Artificial Intelligence and Machine Learning Creating a science of games

Real-Time Sound Synthesis and Propagation For Games

Simulating the complete process of sound synthesis and propagation by exploiting aural perception makes the experience of playing games much more realistic and immersive.

By Nikunj Raghuvanshi, Christian Lauterbach, Anish Chandak, Dinesh Manocha, and Ming C. Lin

Posted Jul 1 2007

Introduction
Sound Synthesis
Exploiting Auditory Perception
Sound Propagation
Conclusion
References
Authors
Footnotes
Figures
Tables

The believability of a computer game depends on three main components: graphics, behavior (including physics and AI), and sound. Thanks to years of research in computer graphics and the advent of modern graphics hardware, many of today’s games render near-photorealistic images at interactive rates. To further increase immersive gameplay, several recent games (such as Valve’s Half Life 2 and Crytek’s Far Cry) have added an integrated physics and behavior engine to enhance that realism, as objects interact with one another in a more physically plausible way.
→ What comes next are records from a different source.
Lemma ofold_ext {A B} (f g : A -> B -> outcome A) l :
  (forall a b, f a b = g a b) -> forall a, ofold f l a = ofold g l a.
Proof.
  intros Hfg. induction l as [| b l IH]; intros a; simpl; trivial.
  rewrite Hfg. destruct (g a b); simpl; auto.
Qed.

Lemma fold_left_ext {A B} (f g : A -> B -> A) l :
  (forall a b, f a b = g a b) -> forall a, fold_left f l a = fold_left g l a.
Proof.
  intros Hfg. induction l as [| b l IH]; intros a; simpl; trivial.
  rewrite Hfg. apply IH.
Qed.

(** The rasterizer looks at the device for the width of the frame buffer
    only. *)
Lemma tile_px_width cfg (dev dev' : graphics_device D) tid off :
  fb_width dev' = fb_width dev ->
  tile_px cfg dev' tid off = tile_px cfg dev tid off /\
  tile_py cfg dev' tid off = tile_py cfg dev tid off.
Proof.
  intros Hw. unfold tile_px, tile_py, tile_tx, tile_ty, tiles_x.
  rewrite Hw. auto.
Qed.

Lemma rasterize_triangle_width cfg (dev dev' : graphics_device D) tid p
    v0 v1 v2 prim t :
  fb_width dev' = fb_width dev ->
  rasterize_triangle cfg dev' tid p v0 v1 v2 prim t
  = rasterize_triangle cfg dev tid p v0 v1 v2 prim t.
Proof.
  intros Hw. unfold rasterize_triangle. apply fold_left_ext.
  intros a off. unfold raster_pixel.
  destruct (tile_px_width cfg dev dev' tid off Hw) as [-> ->]. reflexivity.
Qed.

Lemma rasterize_tile_same s s' tid t :
  raster_same s s' -> rasterize_tile s' tid t = rasterize_tile s tid t.
Proof.
  intros (Hc & Hb & Hw & Hd & Hk). unfold rasterize_tile.
  apply ofold_ext. intros a k. unfold rasterize_cluster.
  rewrite Hk, Hd.
  destruct (r_clusters s !! k) as [[d ci] |]; [| reflexivity].
  destruct (r_dispatches s !! d) as [p |]; [| reflexivity].
  destruct (pso_geometry p !! ci) as [c |]; [| reflexivity].
  unfold rasterize_geometry, transform_cluster. rewrite Hc, Hb.
  unfold capacity_check.
  destruct (_ <=? _)%nat;
    [| destruct (checks_enabled (r_build s)); reflexivity].
  cbn [obind].
  apply ofold_ext. intros a' [prim [[i0 i1] i2]]. unfold rasterize_indexed.
  destruct (imap _ _ !! i0); [| reflexivity].
  destruct (imap _ _ !! i1); [| reflexivity].
  destruct (imap _ _ !! i2); [| reflexivity].
  rewrite (rasterize_triangle_width _ (r_dev s) (r_dev s')) by exact Hw.
  reflexivity.
Qed.

(** *** The transfer of a tile *)

Lemma transfer_pixel_dims tsh convert cfg tid t (dev : graphics_device D) off :
  let dev' := transfer_pixel convert tsh cfg tid t dev off in
  fb_width dev' = fb_width dev /\ fb_height dev' = fb_height dev /\
  (device_wf dev -> device_wf dev').
Proof.
  unfold transfer_pixel.
  destruct (on_screen dev _ _); [| auto].
  destruct (transfer_value _ _ _ _ _ _); [| auto].
  simpl. split; [reflexivity |]. split; [reflexivity |].
  unfold device_wf. simpl. rewrite length_insert. auto.
Qed.

Lemma transfer_pixel_get tsh convert cfg tid t (dev : graphics_device D) off
    x y :
  device_wf dev ->
  fb_get (transfer_pixel convert tsh cfg tid t dev off) x y =
    if decide (x = tile_px cfg dev tid off /\ y = tile_py cfg dev tid off)
    then match transfer_value convert tsh t off x y with
         | Some v => if on_screen dev x y then Some v else None
         | None => fb_get dev x y
         end
    else fb_get dev x y.
Proof.
  intros Hwf. unfold transfer_pixel.
  set (px := tile_px cfg dev tid off). set (py := tile_py cfg dev tid off).
  destruct (on_screen dev px py) eqn:Hon.
  - destruct (decide (x = px /\ y = py)) as [[-> ->] | Hne].
    + destruct (transfer_value convert tsh t off px py) as [v |];
        [| reflexivity].
      assert (Hput : fb_put dev px py v =
                Ok (mk_device (fb_width dev) (fb_height dev)
                      (<[fb_index dev px py := v]> (fb dev))))
        by (unfold fb_put; rewrite Hon; reflexivity).
      rewrite (fb_get_put _ _ _ _ _ _ _ Hwf Hput), !Z.eqb_refl, Hon.
      reflexivity.
    + destruct (transfer_value convert tsh t off px py) as [v |];
        [| reflexivity].
      assert (Hput : fb_put dev px py v =
                Ok (mk_device (fb_width dev) (fb_height dev)
                      (<[fb_index dev px py := v]> (fb dev))))
        by (unfold fb_put; rewrite Hon; reflexivity).
      rewrite (fb_get_put _ _ _ _ _ _ _ Hwf Hput).
      destruct (Z.eqb_spec x px), (Z.eqb_spec y py); simpl; trivial.
      exfalso. apply Hne. auto.
  - destruct (decide (x = px /\ y = py)) as [[-> ->] | Hne]; [| reflexivity].
    unfold fb_get. rewrite Hon.
    destruct (transfer_value convert tsh t off px py); reflexivity.
Qed.
(** * DXF analyzer: sampling, phantom classification and aggregation

    A shallow embedding of [backend/main.py] (class [DXFProcessor]) and the
    properties of its sampler, classifier and aggregator.

    Modelling conventions.
    - A Python [float] is a real number of [R]: arithmetic is exact, without
      rounding, infinity or NaN.  [math.pi], [math.cos], [math.sin] and
      [math.sqrt] are [PI], [cos], [sin] and [sqrt].  The one limit of the
      floats that reaches the control flow is kept: [x ** 2] raises
      [OverflowError] when the square is out of the float range.
    - An entity is a duck-typed object: reading an attribute either gives a
      value or raises, [attr A].  [hasattr] is the only test the code makes,
      on [invisible], which is therefore an [option].
    - A [try]/[except] is a match on the raised case; the text of the
      exception is carried along because the code reports [str(e)].
    - A [str] is a string of bytes; [str.upper] maps the ASCII letters.
    - [round(x, n)] rounds the real [x] to [n] decimals, ties to even.
    - The dictionaries the code builds are records; a point's [to_dict] is
      the point.
    - The [{...:.2f}] formatting of a float inside a reason is a function
      [fmt2f] the development is parametric in. *)

From Stdlib Require Import Reals Lra Lia ZArith List String Ascii Bool.
Import ListNotations.

Open Scope string_scope.
Open Scope R_scope.

(** ** Data model *)

Record Point := mkPoint { px : R; py : R }.

(** The Euclidean distance: the value of [Point.distance_to] when the call
    returns (see [distance_to_call] for the call itself). *)
Definition distance_to (self other : Point) : R :=
  sqrt ((px self - px other) ^ 2 + (py self - py other) ^ 2).

Record BoundingBox := mkBoundingBox {
  min_x : R; min_y : R; max_x : R; max_y : R
}.

Definition width (b : BoundingBox) : R := max_x b - min_x b.
Definition height (b : BoundingBox) : R := max_y b - min_y b.
Definition area (b : BoundingBox) : R := width b * height b.

(** The outcome of reading an attribute of an entity. *)
Inductive attr (A : Type) : Type :=
| Val (a : A)
| Raises (msg : string).
Arguments Val {A} a.
Arguments Raises {A} msg.

Definition bind {A B : Type} (x : attr A) (f : A -> attr B) : attr B :=
  match x with
  | Val a => f a
  | Raises msg => Raises msg
  end.

Notation "x <- c ;; k" := (bind c (fun x => k))
  (at level 61, c at next level, right associativity).

(** The bound of the float range: a square that is not below
    [2^1024 - 2^970], half a step above the largest float, rounds to
    infinity, and [**] then raises [OverflowError], whose [str] is the text
    below. *)
Definition overflow_threshold : R := 2 ^ 1024 - 2 ^ 970.

Definition Rleb (x y : R) : bool := if Rle_dec x y then true else false.

Definition overflow_error : string := "(34, 'Numerical result out of range')".

(** [x ** 2] *)
Definition pow2 (x : R) : attr R :=
  if Rleb overflow_threshold (x ^ 2) then Raises overflow_error
  else Val (x ^ 2).

(** The call [self.distance_to(other)]:
    [math.sqrt((self.x - other.x)**2 + (self.y - other.y)**2)]. *)
Definition distance_to_call (self other : Point) : attr R :=
  dx2 <- pow2 (px self - px other) ;;
  dy2 <- pow2 (py self - py other) ;;
  Val (sqrt (dx2 + dy2)).

(** A modelspace entity, as the code reads it: [entity.dxftype()],
    [entity.dxf.layer], [entity.dxf.invisible], and per type the geometric
    attributes.  A polyline's vertex sequence can fail as a whole or at one
    vertex (the [float(...)] conversion of that vertex). *)
Record Entity := mkEntity {
  dxftype : string;
  dxf_layer : attr string;
  dxf_invisible : option bool;
  dxf_start : attr Point;
  dxf_end : attr Point;
  get_points : attr (list (attr Point));
  vertices : attr (list (attr Point));
  dxf_center : attr Point;
  dxf_radius : attr R;
  dxf_start_angle : attr R;
  dxf_end_angle : attr R
}.

Record ProcessedEntity := mkProcessedEntity {
  entity_type : string;
  points : list Point;
  length : R;
  layer : string;
  is_valid : bool;
  rejection_reason : option string
}.

(** ** Sampler: [DXFProcessor.get_entity_points] *)

(** [for v in seq: points.append(Point(float(..), float(..)))] under the
    enclosing [try]: the points appended before a failing vertex stay. *)
Fixpoint append_vertices (vs : list (attr Point)) : list Point :=
  match vs with
  | [] => []
  | Val p :: vs' => p :: append_vertices vs'
  | Raises _ :: _ => []
  end.

Definition range (n : nat) : list nat := seq 0 n.

(** [math.radians] *)
Definition radians (deg : R) : R := deg * PI / 180.

Definition circle_angle (i : nat) : R := 2 * PI * INR i / 16.

Definition circle_point (center : Point) (radius : R) (i : nat) : Point :=
  let angle := circle_angle i in
  mkPoint (px center + radius * cos angle) (py center + radius * sin angle).

Definition segments : nat := 16.

Definition arc_angle (start_angle end_angle : R) (i : nat) : R :=
  start_angle + (end_angle - start_angle) * INR i / INR segments.

Definition arc_point (center : Point) (radius start_angle end_angle : R)
  (i : nat) : Point :=
  let angle := arc_angle start_angle end_angle i in
  mkPoint (px center + radius * cos angle) (py center + radius * sin angle).

(** The body of the [try]; [points] is still [[]] when a LINE, CIRCLE or ARC
    attribute raises, because those reads come before the first append. *)
Definition get_entity_points (entity : Entity) : list Point :=
  if dxftype entity =? "LINE" then
    match (s <- dxf_start entity ;; e <- dxf_end entity ;; Val [s; e]) with
    | Val pts => pts
    | Raises _ => []
    end
  else if dxftype entity =? "LWPOLYLINE" then
    match get_points entity with
    | Val vs => append_vertices vs
    | Raises _ => []
    end
  else if dxftype entity =? "POLYLINE" then
    match vertices entity with
    | Val vs => append_vertices vs
    | Raises _ => []
    end
  else if dxftype entity =? "CIRCLE" then
    match (c <- dxf_center entity ;; r <- dxf_radius entity ;; Val (c, r)) with
    | Val (center, radius) => map (circle_point center radius) (range 16)
    | Raises _ => []
    end
  else if dxftype entity =? "ARC" then
    match (c <- dxf_center entity ;; r <- dxf_radius entity ;;
           s <- dxf_start_angle entity ;; e <- dxf_end_angle entity ;;
           Val (c, r, radians s, radians e)) with
    | Val (center, radius, start_angle, end_angle) =>
        map (arc_point center radius start_angle end_angle)
            (range (segments + 1))
    | Raises _ => []
    end
  else [].

(** ** Length: [DXFProcessor.calculate_entity_length] *)

Definition origin : Point := mkPoint 0 0.

(** [for i in range(len(points) - 1): total_length += ...]; a call of
    [distance_to] that raises leaves the loop. *)
Definition polyline_length (pts : list Point) : attr R :=
  fold_left
    (fun total i =>
       total_length <- total ;;
       d <- distance_to_call (nth i pts origin) (nth (i + 1) pts origin) ;;
       Val (total_length + d))
    (range (List.length pts - 1)) (Val 0).

(** Whatever is raised inside the [try] is caught, and the function then
    returns the final [0]. *)
Definition calculate_entity_length (entity : Entity) (pts : list Point) : R :=
  if dxftype entity =? "LINE" then
    match pts with
    | p0 :: p1 :: _ =>
        match distance_to_call p0 p1 with
        | Val d => d
        | Raises _ => 0
        end
    | _ => 0
    end
  else if (dxftype entity =? "LWPOLYLINE") || (dxftype entity =? "POLYLINE") then
    match polyline_length pts with
    | Val total_length => total_length
    | Raises _ => 0
    end
  else if dxftype entity =? "CIRCLE" then
    match dxf_radius entity with
    | Val radius => 2 * PI * radius
    | Raises _ => 0
    end
  else if dxftype entity =? "ARC" then
    match (r <- dxf_radius entity ;; s <- dxf_start_angle entity ;;
           e <- dxf_end_angle entity ;; Val (r, radians s, radians e)) with
    | Val (radius, start_angle, end_angle) =>
        Rabs (end_angle - start_angle) * radius
    | Raises _ => 0
    end
  else 0.

(** ** Classifier: [DXFProcessor.is_phantom_entity] *)

Definition Rltb (x y : R) : bool := if Rlt_dec x y then true else false.
Definition Rgtb (x y : R) : bool := Rltb y x.

(** [str.upper], on the ASCII letters. *)
Definition upper_ascii (c : ascii) : ascii :=
  let n := nat_of_ascii c in
  if ((97 <=? n) && (n <=? 122))%nat then ascii_of_nat (n - 32) else c.

Fixpoint upper (s : string) : string :=
  match s with
  | EmptyString => EmptyString
  | String c s' => String (upper_ascii c) (upper s')
  end.

Definition phantom_layers : list string :=
  ["DEFPOINTS"; "PHANTOM"; "HIDDEN"; "CONSTRUCTION"; "TEMP"].

Definition member (s : string) (l : list string) : bool :=
  existsb (String.eqb s) l.

(** [needle in hay] on strings. *)
Fixpoint contains (needle hay : string) : bool :=
  prefix needle hay ||
  match hay with
  | EmptyString => false
  | String _ hay' => contains needle hay'
  end.

Definition near_origin (p : Point) : bool :=
  Rltb (Rabs (px p)) 0.001 && Rltb (Rabs (py p)) 0.001.

Definition extreme (p : Point) : bool :=
  Rgtb (Rabs (px p)) 50000 || Rgtb (Rabs (py p)) 50000.

(** ** Design statistics: [DXFProcessor.get_design_statistics] *)

Definition recognized_types : list string :=
  ["LINE"; "LWPOLYLINE"; "POLYLINE"; "CIRCLE"; "ARC"].

Definition recognized (entity : Entity) : bool :=
  member (dxftype entity) recognized_types.

(** Python's [sum], [min] and [max] over a sequence of floats; [min] and
    [max] are only called on a sequence that is not empty. *)
Definition sum (xs : list R) : R := fold_left Rplus xs 0.

Definition py_min (xs : list R) : R :=
  match xs with
  | [] => 0
  | x :: xs' => fold_left Rmin xs' x
  end.

Definition py_max (xs : list R) : R :=
  match xs with
  | [] => 0
  | x :: xs' => fold_left Rmax xs' x
  end.

Definition collect_points (entities : list Entity) : list Point :=
  flat_map
    (fun entity => if recognized entity then get_entity_points entity else [])
    entities.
In contrast, sound generation and propagation have not received as much attention due to the extremely high computational cost for simulating realistic sounds.

The state of the art for sound production in games, even those with integrated physics engines, is to use recorded sound clips that are triggered by events in the game, not unlike how recorded animation sequences were once used to generate all character motion in games. Artist-placed precomputed effects are applied when playing back the sound to mimic spatial effects (such as echoes in a large room) caused by the reflections of sound waves in the scene. Although this technique has the obvious advantage of being simple and fast, it also has major drawbacks. First, the sound it generates is repetitive. Real sounds are dependent on how objects collide and where the impact occurs; prerecorded sound clips fail to capture these factors [7, 9, 10]. Second, recording original sound clips and reverberation filters for all sound events in a game is labor-intensive and tedious. Finally, a static effect that is supposed to represent the acoustic properties of a room can be only a coarse approximation of the real sound and cannot account for many other important contributions that affect immersion in a game environment.

See figure.

Physically based sound synthesis has clear advantages over recorded clips, as it automatically captures the subtle shift of tone and timbre due to change in impact location, material property, object geometry, and other factors. Physically based sound synthesis has two key requirements:

Physics engine. An underlying physics engine must be able to inform a sound system of the exact collision geometry, as well as the forces involved for every collision, in the scene; many recent commercial games meet this requirement (www.havok.com/); and
Compute power. Physically based sounds take significantly more compute power than recorded sounds. Thus, brute-force sound simulation cannot achieve real-time sound synthesis.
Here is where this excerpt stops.